To reduce your risk:
If your tax records are affected by identity theft and you receive a notice from the IRS, respond right away to the name and phone number printed on the IRS notice or letter.
If your tax records are not currently affected by identity theft but you think you are at risk due to a lost or stolen purse or wallet, questionable credit card activity or credit report, contact the IRS Identity Theft Hotline at 1-800-908-4490 or submit Form 14039.
For more information, see Publication 4535, Identity Theft Prevention and Victim Assistance.
Victims of identity theft who are experiencing economic harm or a system problem, or are seeking help in resolving tax problems that have not been resolved through normal channels, may be eligible for Taxpayer Advocate Service (TAS) assistance. You can reach TAS by calling the TAS toll-free case intake line at 1-877-777-4778 or TTY/TDD 1-800-829-4059.
Protect yourself from suspicious emails or phishing schemes. Phishing is the creation and use of email and websites designed to mimic legitimate business emails and websites. The most common act is sending an email to a user falsely claiming to be an established legitimate enterprise in an attempt to scam the user into surrendering private information that will be used for identity theft.
The IRS does not initiate contacts with taxpayers via emails. Also, the IRS does not request personal detailed information through email or ask taxpayers for the PIN numbers, passwords, or similar secret access information for their credit card, bank, or other financial accounts.
If you receive an unsolicited email claiming to be from the IRS, forward this message to firstname.lastname@example.org. You may also report misuse of the IRS name, logo, or other IRS property to the Treasury Inspector General for Tax Administration at 1-800-366-4484. You can forward suspicious emails to the Federal Trade Commission at: email@example.com or contact them at www.ftc.gov/idtheft or 1-877-IDTHEFT (1-877-438-4338).
Visit IRS.gov to learn more about identity theft and how to reduce your risk.

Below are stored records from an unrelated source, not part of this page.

(* ===== verification/Json.v ===== *)
(** * Package encoding/json

    The JSON values that Go's encoder makes of the structs of the sources, and the structs that
    its decoder makes of JSON values.  A codec of a Go type is a [Json]; those of structs are
    built from the descriptions of their fields, so that one proof shows that all of them read
    what they write ([struct_lawful]), and which fields a smaller struct sees ([dec_other]).

    The text of a document is not modelled, only its value.  A key is matched exactly, and the
    last of several equal keys counts; Go would also take a key that differs in case, and would
    merge equal keys whose values are objects. *)

From stdpp Require Import base strings list.
From Stdlib Require Import ZArith Lia Ascii.
From S2P Require Import Prelude GoStd.
Open Scope Z_scope.

Inductive json :=
| JNull
| JBool (b : bool)
| JNum (z : Z)
| JStr (s : string)
| JArr (l : list json)
| JObj (l : list (string * json)).

(** How a Go type is encoded and decoded: its zero value, the test of [omitempty], and the
    values that survive (integers of the type's width, strings that are valid UTF-8, of which
    the ASCII strings are used here). *)
Record Json (A : Type) := mkJson {
  zero : A;
  isEmptyValue : A → bool;
  enc : A → json;
  dec : json → result A;
  valid : A → Prop
}.
Arguments mkJson {A} _ _ _ _ _.
Arguments zero {A} _.
Arguments isEmptyValue {A} _ _.
Arguments enc {A} _ _.
Arguments dec {A} _ _.
Arguments valid {A} _ _.

(** What a type's codec promises to those of the types that contain it. *)
Record lawful {A} (J : Json A) : Prop := {
  lawful_empty : ∀ x, isEmptyValue J x = true → x = zero J;
  lawful_roundtrip : ∀ x, valid J x → dec J (enc J x) = Ok x
}.

Create HintDb json.

Definition typeError {A} : result A := Err (ErrMsg "json: cannot unmarshal").

(** ** Basic types *)

Definition json_bool : Json bool :=
  mkJson false negb JBool (λ j, match j with JBool b => Ok b | JNull => Ok false | _ => typeError end) (λ _, True).

(** A signed integer of [w] bits. *)
Definition json_int (w : Z) : Json Z :=
  mkJson 0 (λ z, z =? 0) JNum
    (λ j, match j with
          | JNum z => if (- 2 ^ (w - 1) <=? z) && (z <? 2 ^ (w - 1)) then Ok z else typeError
          | JNull => Ok 0
          | _ => typeError end)
    (λ z, - 2 ^ (w - 1) ≤ z < 2 ^ (w - 1)).

Fixpoint ascii_string (s : string) : Prop :=
  match s with EmptyString => True | String c r => code c < 128 ∧ ascii_string r end.
Definition json_string : Json string :=
  mkJson "" (λ s, bool_decide (s = "")) JStr (λ j, match j with JStr s => Ok s | JNull => Ok "" | _ => typeError end) ascii_string.

(** A value of type [interface{}]: itself.  A number is a [float64], which is exact up to 2^53. *)
Fixpoint small_numbers (j : json) : Prop :=
  match j with
  | JNum z => - 2 ^ 53 ≤ z ≤ 2 ^ 53
  | JArr l => (fix all l := match l with [] => True | j :: l' => small_numbers j ∧ all l' end) l
  | JObj l => (fix all l := match l with [] => True | (_, j) :: l' => small_numbers j ∧ all l' end) l
  | _ => True
  end.
Definition json_any : Json json :=
  mkJson JNull (λ j, match j with JNull => true | _ => false end) (λ j, j) Ok small_numbers.

(** ** Pointers, slices and maps *)

Definition json_ptr {A} (J : Json A) : Json (option A) :=
  mkJson None (λ x, match x with Some _ => false | None => true end)
    (λ x, match x with Some a => enc J a | None => JNull end)
    (λ j, match j with JNull => Ok None | _ => match dec J j with Ok a => Ok (Some a) | Err e => Err e end end)
    (λ x, match x with Some a => valid J a | None => True end).

Fixpoint dec_all {A} (J : Json A) (l : list json) : result (list A) :=
  match l with
  | [] => Ok []
  | j :: l' =>
      match dec J j with
      | Err e => Err e
      | Ok a => match dec_all J l' with Ok r => Ok (a :: r) | Err e => Err e end
      end
  end.
Definition is_nil {A} (l : list A) : bool := match l with [] => true | _ => false end.

(** The empty slice is nil, which is encoded as null. *)
Definition json_slice {A} (J : Json A) : Json (list A) :=
  mkJson [] is_nil (λ l, match l with [] => JNull | _ => JArr (map (enc J) l) end)
    (λ j, match j with JArr l => dec_all J l | JNull => Ok [] | _ => typeError end)
    (Forall (valid J)).

(** A map with its keys in increasing order, as the encoder writes them. *)
Definition json_map {A} (J : Json A) : Json (list (string * A)) :=
  mkJson [] is_nil
    (λ m, match m with [] => JNull | _ => JObj (map (λ '(k, a), (k, enc J a)) m) end)
    (λ j, match j with
          | JObj l => match dec_all J (map snd l) with Ok r => Ok (zip (map fst l) r) | Err e => Err e end
          | JNull => Ok []
          | _ => typeError end)
    (Forall (λ '(_, a), valid J a)).

(** ** Structs *)

(** The fields of a struct in their order: key, [omitempty], and type. *)
Inductive fields : Type → Type :=
| no_fields : fields unit
| field {A B} (key : string) (omitempty : bool) (J : Json A) (rest : fields B) : fields (A * B).

Fixpoint keys {T} (d : fields T) : list string :=
  match d with no_fields => [] | field k _ _ r => k :: keys r end.

Fixpoint zeros {T} (d : fields T) : T :=
  match d with no_fields => tt | field _ _ J r => (zero J, zeros r) end.

Fixpoint enc_fields {T} (d : fields T) : T → list (string * json) :=
  match d with
  | no_fields => λ _, []
  | field k o J r => λ '(x, t), (if o && isEmptyValue J x then [] else [(k, enc J x)]) ++ enc_fields r t
  end.

(** The value of a key: the last one counts. *)
Fixpoint assoc (k : string) (l : list (string * json)) : option json :=
  match l with
  | [] => None
  | (k', j) :: l' =>
      match assoc k l' with
      | Some j' => Some j'
      | None => if bool_decide (k = k') then Some j else None
      end
  end.

Definition dec_field {A} (J : Json A) (v : option json) : result A :=
  match v with Some j => dec J j | None => Ok (zero J) end.

(** Keys that are no fields are ignored, fields without a key keep their zero value. *)
Fixpoint dec_fields {T} (d : fields T) (o : list (string * json)) : result T :=
  match d with
  | no_fields => Ok tt
  | field k _ J r =>
      match dec_field J (assoc k o) with
      | Err e => Err e
      | Ok x => match dec_fields r o with Ok t => Ok (x, t) | Err e => Err e end
      end
  end.

Fixpoint valid_fields {T} (d : fields T) : T → Prop :=
  match d with
  | no_fields => λ _, True
  | field _ _ J r => λ '(x, t), valid J x ∧ valid_fields r t
  end.

(** A struct [R] with the fields [d]. *)
Definition json_struct {R T} (d : fields T) (to : R → T) (from : T → R) : Json R :=
  mkJson (from (zeros d)) (λ _, false) (λ r, JObj (enc_fields d (to r)))
    (λ j, match j with
          | JObj o => match dec_fields d o with Ok t => Ok (from t) | Err e => Err e end
          | JNull => Ok (from (zeros d))
          | _ => typeError end)
    (λ r, valid_fields d (to r)).

(** ** Every codec reads what it writes *)

Lemma json_bool_lawful : lawful json_bool.
Proof. split; [by intros []|done]. Qed.
Lemma json_int_lawful w : lawful (json_int w).
Proof.
  split; simpl; intros x Hx; [by apply Z.eqb_eq|].
  rewrite (proj2 (Z.leb_le _ _)), (proj2 (Z.ltb_lt _ _)) by lia. done.
Qed.
Lemma json_string_lawful : lawful json_string.
Proof. split; [|done]. simpl. intros x Hx. by apply bool_decide_eq_true in Hx. Qed.
Lemma json_any_lawful : lawful json_any.
Proof. split; [by intros []|done]. Qed.

Lemma json_ptr_lawful {A} (J : Json A) : (∀ x, enc J x ≠ JNull) → lawful J → lawful (json_ptr J).
Proof.
  intros Hn [_ Hr]. split; [by intros []|]. intros [x|] Hx; [|done]. simpl in *. specialize (Hn x).
  rewrite Hr by done. by destruct (enc J x).
Qed.

Lemma dec_all_enc {A} (J : Json A) l : lawful J → Forall (valid J) l → dec_all J (map (enc J) l) = Ok l.
Proof. intros [_ Hr]. induction 1 as [|x l Hx _ IH]; [done|]. simpl. by rewrite Hr, IH. Qed.

Lemma json_slice_lawful {A} (J : Json A) : lawful J → lawful (json_slice J).
Proof. intros HJ. split; [by intros []|]. intros [|x l] Hx; [done|]. by apply (dec_all_enc J (x :: l)). Qed.

Lemma json_map_lawful {A} (J : Json A) : lawful J → lawful (json_map J).
Proof.
  intros HJ. split; [by intros []|]. intros m Hm. assert (Hv : Forall (valid J) (map snd m)).
  { apply Forall_map. eapply Forall_impl; [exact Hm|]. by intros []. }
  assert (E : map snd (map (λ '(k, a), (k, enc J a)) m) = map (enc J) (map snd m)).
  { rewrite !map_map. apply map_ext. by intros []. }
  assert (E' : map fst (map (λ '(k, a), (k, enc J a)) m) = map fst m).
  { rewrite !map_map. apply map_ext. by intros []. }
  destruct m as [|e m]; [done|]. set (m' := e :: m) in *.
  change (dec (json_map J) (JObj (map (λ '(k, a), (k, enc J a)) m')) = Ok m'). cbn [dec json_map].
  rewrite E, E', dec_all_enc by done. f_equal. clear. induction m' as [|[k a] m' IH]; [done|]. cbn. by rewrite IH.
Qed.

(** *** Structs *)

Fixpoint lawful_fields {T} (d : fields T) : Prop :=
  match d with
  | no_fields => True
  | field k _ J r => lawful J ∧ k ∉ keys r ∧ lawful_fields r
  end.

Lemma assoc_app k l l' : assoc k (l ++ l') = match assoc k l' with Some j => Some j | None => assoc k l end.
Proof. induction l as [|[k' j] l IH]; simpl; [by destruct (assoc k l')|]. rewrite IH. by destruct (assoc k l'). Qed.

Lemma assoc_other {T} (d : fields T) t k : k ∉ keys d → assoc k (enc_fields d t) = None.
Proof.
  induction d as [|A B k' o J r IH]; [done|]. destruct t as [x t]. simpl. intros Hk. rewrite not_elem_of_cons in Hk.
  rewrite assoc_app, IH by tauto. destruct (o && isEmptyValue J x); [done|]. simpl. by rewrite bool_decide_eq_false_2 by tauto.
Qed.

(** An object may begin with entries whose keys are no fields. *)
Lemma dec_enc_fields {T} (d : fields T) t o :
  lawful_fields d → valid_fields d t → (∀ k, k ∈ keys d → assoc k o = None) →
  dec_fields d (o ++ enc_fields d t) = Ok t.
Proof.
  revert o. induction d as [|A B k om J r IH]; intros o; [by destruct t|]. destruct t as [x t]. simpl.
  intros (HJ & Hk & Hr) [Hx Ht] Ho. assert (Hok : assoc k o = None) by (apply Ho; left).
  set (mine := if om && isEmptyValue J x then [] else [(k, enc J x)]).
  assert (E : dec_field J (assoc k (o ++ mine ++ enc_fields r t)) = Ok x).
  { rewrite !assoc_app, assoc_other by done. unfold mine. destruct (om && isEmptyValue J x) eqn:Eo; simpl.
    - rewrite Hok. apply andb_true_iff in Eo as [_ Eo]. simpl. by rewrite (lawful_empty J HJ x).
    - rewrite bool_decide_eq_true_2 by done. by apply lawful_roundtrip. }
  rewrite E, (app_assoc o), IH; [done..|]. intros k' Hk'. rewrite assoc_app, (Ho k') by (by right).
  unfold mine. destruct (om && isEmptyValue J x); [done|]. simpl. rewrite bool_decide_eq_false_2; [done|]. by intros ->.
Qed.

Lemma struct_lawful {R T} (d : fields T) (to : R → T) from :
  (∀ r, from (to r) = r) → lawful_fields d → lawful (json_struct d to from).
Proof.
  intros Hiso Hd. split; [done|]. intros r Hr. simpl in *.
  pose proof (dec_enc_fields d (to r) [] Hd Hr) as E. simpl in E. rewrite E; [by rewrite Hiso|done].
Qed.

Lemma struct_ptr_lawful {R T} (d : fields T) (to : R → T) from : lawful (json_struct d to from) → lawful (json_ptr (json_struct d to from)).
Proof. intros H. by apply json_ptr_lawful. Qed.

(** Closes [lawful_fields] of a concrete struct whose parts are known to be lawful. *)
#[export] Hint Resolve json_bool_lawful json_int_lawful json_string_lawful json_any_lawful : json.
#[export] Hint Resolve json_slice_lawful json_map_lawful json_ptr_lawful : json.
#[export] Hint Extern 2 (∀ x, enc (json_struct _ _ _) x ≠ JNull) => by intros : json.
Ltac lawful_struct :=
  apply struct_lawful; [by intros []|]; repeat (split; [solve [auto 8 with json]|split; [apply (bool_decide_unpack _); by vm_compute|]]); exact I.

Section 6109 of the Internal Revenue Code requires you to provide your correct TIN to persons (including federal agencies) who are required to file information returns with the IRS to report interest, dividends, or certain other income paid to you; mortgage interest you paid; the acquisition or abandonment of secured property; the cancellation of debt; or contributions you made to an IRA, Archer MSA, or HSA. The person collecting this form uses the information on the form to file information returns with the IRS, reporting the above information. Routine uses of this information include giving it to the Department of Justice for civil and criminal litigation and to cities, states, the District of Columbia, and U.S. commonwealths and possessions for use in administering their laws. The information also may be disclosed to other countries under a treaty, to federal and state agencies to enforce civil and criminal laws, or to federal law enforcement and intelligence agencies to combat terrorism. You must provide your TIN whether or not you are required to file a tax return. Under section 3406, payers must generally withhold a percentage of taxable interest, dividend, and certain other payments to a payee who does not give a TIN to the payer. Certain penalties may also apply for providing false or fraudulent information.